Start of DATA UNDER STUDY

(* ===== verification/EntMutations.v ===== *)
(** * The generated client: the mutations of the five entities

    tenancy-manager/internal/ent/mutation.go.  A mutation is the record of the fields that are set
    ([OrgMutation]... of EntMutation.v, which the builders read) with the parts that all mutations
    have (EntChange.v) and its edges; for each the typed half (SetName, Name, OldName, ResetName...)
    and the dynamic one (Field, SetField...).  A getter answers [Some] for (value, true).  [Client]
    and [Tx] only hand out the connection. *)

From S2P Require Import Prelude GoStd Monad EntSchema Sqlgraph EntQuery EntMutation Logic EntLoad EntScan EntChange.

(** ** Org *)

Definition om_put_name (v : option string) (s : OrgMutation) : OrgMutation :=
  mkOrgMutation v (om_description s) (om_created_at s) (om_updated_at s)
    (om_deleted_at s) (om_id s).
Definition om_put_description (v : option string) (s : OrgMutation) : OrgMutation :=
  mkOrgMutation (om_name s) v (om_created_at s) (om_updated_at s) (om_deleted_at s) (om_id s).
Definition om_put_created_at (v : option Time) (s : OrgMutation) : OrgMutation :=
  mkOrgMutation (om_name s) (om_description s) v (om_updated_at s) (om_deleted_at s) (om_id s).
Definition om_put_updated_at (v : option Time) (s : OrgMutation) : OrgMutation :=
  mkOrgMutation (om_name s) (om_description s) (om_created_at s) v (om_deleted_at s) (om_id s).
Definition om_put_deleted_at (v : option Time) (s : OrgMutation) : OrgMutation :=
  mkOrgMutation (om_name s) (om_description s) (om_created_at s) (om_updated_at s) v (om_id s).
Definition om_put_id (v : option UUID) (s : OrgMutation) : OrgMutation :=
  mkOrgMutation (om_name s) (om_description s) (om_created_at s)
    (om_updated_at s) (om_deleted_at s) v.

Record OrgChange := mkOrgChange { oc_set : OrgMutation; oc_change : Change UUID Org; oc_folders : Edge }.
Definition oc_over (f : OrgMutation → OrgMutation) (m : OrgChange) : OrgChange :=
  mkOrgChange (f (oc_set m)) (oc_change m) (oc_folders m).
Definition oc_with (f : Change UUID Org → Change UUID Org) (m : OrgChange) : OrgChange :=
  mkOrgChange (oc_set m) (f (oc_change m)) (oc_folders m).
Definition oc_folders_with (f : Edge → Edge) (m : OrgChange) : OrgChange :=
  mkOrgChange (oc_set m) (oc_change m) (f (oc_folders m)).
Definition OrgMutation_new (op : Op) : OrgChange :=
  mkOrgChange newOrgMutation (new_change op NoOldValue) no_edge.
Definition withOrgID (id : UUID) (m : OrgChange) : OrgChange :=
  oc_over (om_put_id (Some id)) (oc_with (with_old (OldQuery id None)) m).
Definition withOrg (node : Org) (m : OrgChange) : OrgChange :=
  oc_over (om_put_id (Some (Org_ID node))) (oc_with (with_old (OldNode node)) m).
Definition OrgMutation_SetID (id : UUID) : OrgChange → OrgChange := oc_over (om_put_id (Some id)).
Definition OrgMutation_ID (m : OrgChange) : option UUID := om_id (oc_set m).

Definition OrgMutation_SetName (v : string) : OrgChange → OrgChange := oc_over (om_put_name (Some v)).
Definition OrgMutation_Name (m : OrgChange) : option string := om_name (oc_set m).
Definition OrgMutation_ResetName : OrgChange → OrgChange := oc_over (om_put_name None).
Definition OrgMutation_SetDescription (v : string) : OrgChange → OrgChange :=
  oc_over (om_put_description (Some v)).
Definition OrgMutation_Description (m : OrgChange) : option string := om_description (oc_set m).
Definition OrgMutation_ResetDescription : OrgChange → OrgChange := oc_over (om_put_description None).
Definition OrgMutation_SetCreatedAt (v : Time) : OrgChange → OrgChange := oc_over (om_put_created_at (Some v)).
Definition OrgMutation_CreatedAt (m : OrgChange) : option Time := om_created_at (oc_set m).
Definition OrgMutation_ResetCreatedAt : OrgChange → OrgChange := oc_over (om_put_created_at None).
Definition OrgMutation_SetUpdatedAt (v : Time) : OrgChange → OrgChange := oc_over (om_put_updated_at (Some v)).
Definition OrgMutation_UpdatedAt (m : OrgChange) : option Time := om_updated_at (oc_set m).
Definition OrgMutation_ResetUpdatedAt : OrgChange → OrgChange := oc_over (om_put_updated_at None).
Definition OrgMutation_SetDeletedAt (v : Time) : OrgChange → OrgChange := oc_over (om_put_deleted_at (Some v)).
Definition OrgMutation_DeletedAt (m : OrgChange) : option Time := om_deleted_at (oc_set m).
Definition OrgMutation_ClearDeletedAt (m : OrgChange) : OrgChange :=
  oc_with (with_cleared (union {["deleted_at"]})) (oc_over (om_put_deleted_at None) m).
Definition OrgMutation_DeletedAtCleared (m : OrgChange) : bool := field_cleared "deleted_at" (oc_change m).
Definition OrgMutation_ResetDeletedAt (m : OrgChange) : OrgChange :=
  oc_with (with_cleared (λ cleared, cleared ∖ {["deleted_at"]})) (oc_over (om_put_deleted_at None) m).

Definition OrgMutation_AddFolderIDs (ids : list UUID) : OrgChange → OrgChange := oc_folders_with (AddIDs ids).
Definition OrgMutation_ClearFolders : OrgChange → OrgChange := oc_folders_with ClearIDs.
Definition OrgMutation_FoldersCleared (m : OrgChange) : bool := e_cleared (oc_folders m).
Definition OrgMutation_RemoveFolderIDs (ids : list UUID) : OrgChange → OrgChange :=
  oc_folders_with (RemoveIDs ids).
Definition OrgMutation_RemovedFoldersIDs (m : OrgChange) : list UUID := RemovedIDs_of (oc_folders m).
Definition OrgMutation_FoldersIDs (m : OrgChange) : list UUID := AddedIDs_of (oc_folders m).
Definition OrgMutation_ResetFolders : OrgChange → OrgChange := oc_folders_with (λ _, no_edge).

End of DATA UNDER STUDY
Start of DATA UNDER STUDY

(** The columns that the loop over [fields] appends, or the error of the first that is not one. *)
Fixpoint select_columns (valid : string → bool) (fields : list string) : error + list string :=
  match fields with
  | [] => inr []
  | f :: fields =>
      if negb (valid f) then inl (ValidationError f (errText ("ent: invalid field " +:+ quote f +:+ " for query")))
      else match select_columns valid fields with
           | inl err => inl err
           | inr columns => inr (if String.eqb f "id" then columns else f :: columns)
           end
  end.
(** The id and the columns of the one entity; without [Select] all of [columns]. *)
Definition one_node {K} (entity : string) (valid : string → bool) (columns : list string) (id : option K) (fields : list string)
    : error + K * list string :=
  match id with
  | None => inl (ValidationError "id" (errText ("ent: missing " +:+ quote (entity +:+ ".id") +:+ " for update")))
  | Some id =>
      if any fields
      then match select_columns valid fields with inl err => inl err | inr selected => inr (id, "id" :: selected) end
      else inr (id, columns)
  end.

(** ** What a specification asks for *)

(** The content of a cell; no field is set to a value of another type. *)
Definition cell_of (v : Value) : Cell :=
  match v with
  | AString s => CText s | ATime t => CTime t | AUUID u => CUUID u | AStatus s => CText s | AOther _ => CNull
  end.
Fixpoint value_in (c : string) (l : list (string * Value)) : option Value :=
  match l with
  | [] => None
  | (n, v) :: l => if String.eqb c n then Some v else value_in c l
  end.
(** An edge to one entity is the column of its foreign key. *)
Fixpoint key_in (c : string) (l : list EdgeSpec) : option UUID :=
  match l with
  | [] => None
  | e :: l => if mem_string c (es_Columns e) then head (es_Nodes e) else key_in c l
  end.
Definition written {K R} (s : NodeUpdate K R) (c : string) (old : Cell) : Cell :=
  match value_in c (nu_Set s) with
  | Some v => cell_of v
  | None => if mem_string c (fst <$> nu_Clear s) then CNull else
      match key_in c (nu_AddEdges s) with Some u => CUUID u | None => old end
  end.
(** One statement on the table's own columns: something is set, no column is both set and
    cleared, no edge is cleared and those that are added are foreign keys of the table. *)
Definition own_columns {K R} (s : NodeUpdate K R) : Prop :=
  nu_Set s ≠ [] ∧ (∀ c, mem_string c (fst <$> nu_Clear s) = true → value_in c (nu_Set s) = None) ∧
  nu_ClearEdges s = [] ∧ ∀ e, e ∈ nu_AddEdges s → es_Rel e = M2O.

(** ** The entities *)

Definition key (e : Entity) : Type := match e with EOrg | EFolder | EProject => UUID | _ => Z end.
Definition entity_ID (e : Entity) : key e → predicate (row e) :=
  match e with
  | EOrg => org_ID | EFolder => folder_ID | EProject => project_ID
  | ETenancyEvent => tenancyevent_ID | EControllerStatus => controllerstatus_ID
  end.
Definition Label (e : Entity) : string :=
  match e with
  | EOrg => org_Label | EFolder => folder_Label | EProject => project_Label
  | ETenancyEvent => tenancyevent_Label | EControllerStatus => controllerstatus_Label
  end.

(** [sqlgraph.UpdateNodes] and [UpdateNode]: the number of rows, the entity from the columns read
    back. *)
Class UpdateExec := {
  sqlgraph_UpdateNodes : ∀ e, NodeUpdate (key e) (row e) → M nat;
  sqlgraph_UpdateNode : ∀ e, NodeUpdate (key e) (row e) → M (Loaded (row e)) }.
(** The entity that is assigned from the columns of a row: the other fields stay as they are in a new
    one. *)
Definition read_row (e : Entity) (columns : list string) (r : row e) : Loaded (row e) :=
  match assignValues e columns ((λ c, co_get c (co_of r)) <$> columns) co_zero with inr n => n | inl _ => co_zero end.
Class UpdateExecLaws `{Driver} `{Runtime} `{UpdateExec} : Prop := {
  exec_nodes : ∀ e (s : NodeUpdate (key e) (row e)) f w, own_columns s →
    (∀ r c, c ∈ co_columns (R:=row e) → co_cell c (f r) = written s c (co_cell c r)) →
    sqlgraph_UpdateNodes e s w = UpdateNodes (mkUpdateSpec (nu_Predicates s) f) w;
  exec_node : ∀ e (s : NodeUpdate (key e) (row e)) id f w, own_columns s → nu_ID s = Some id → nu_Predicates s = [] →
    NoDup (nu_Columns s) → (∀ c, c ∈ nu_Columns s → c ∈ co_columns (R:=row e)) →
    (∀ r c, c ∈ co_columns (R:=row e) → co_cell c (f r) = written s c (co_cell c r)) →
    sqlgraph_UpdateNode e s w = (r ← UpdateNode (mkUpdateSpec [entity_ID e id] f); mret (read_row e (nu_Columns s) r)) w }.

End of DATA UNDER STUDY

WHAT YOU NEED TO DO –
All lines above between those holding "sqlgraph_UpdateNodes : ∀" and "sqlgraph_UpdateNode e s", inclusive, must be set down unchanged, and no other line may be included.

EXERCISE OUTPUT –
  sqlgraph_UpdateNodes : ∀ e, NodeUpdate (key e) (row e) → M nat;
  sqlgraph_UpdateNode : ∀ e, NodeUpdate (key e) (row e) → M (Loaded (row e)) }.
(** The entity that is assigned from the columns of a row: the other fields stay as they are in a new
    one. *)
Definition read_row (e : Entity) (columns : list string) (r : row e) : Loaded (row e) :=
  match assignValues e columns ((λ c, co_get c (co_of r)) <$> columns) co_zero with inr n => n | inl _ => co_zero end.
Class UpdateExecLaws `{Driver} `{Runtime} `{UpdateExec} : Prop := {
  exec_nodes : ∀ e (s : NodeUpdate (key e) (row e)) f w, own_columns s →
    (∀ r c, c ∈ co_columns (R:=row e) → co_cell c (f r) = written s c (co_cell c r)) →
    sqlgraph_UpdateNodes e s w = UpdateNodes (mkUpdateSpec (nu_Predicates s) f) w;
  exec_node : ∀ e (s : NodeUpdate (key e) (row e)) id f w, own_columns s → nu_ID s = Some id → nu_Predicates s = [] →
    NoDup (nu_Columns s) → (∀ c, c ∈ nu_Columns s → c ∈ co_columns (R:=row e)) →
    (∀ r c, c ∈ co_columns (R:=row e) → co_cell c (f r) = written s c (co_cell c r)) →
    sqlgraph_UpdateNode e s w = (r ← UpdateNode (mkUpdateSpec [entity_ID e id] f); mret (read_row e (nu_Columns s) r)) w }.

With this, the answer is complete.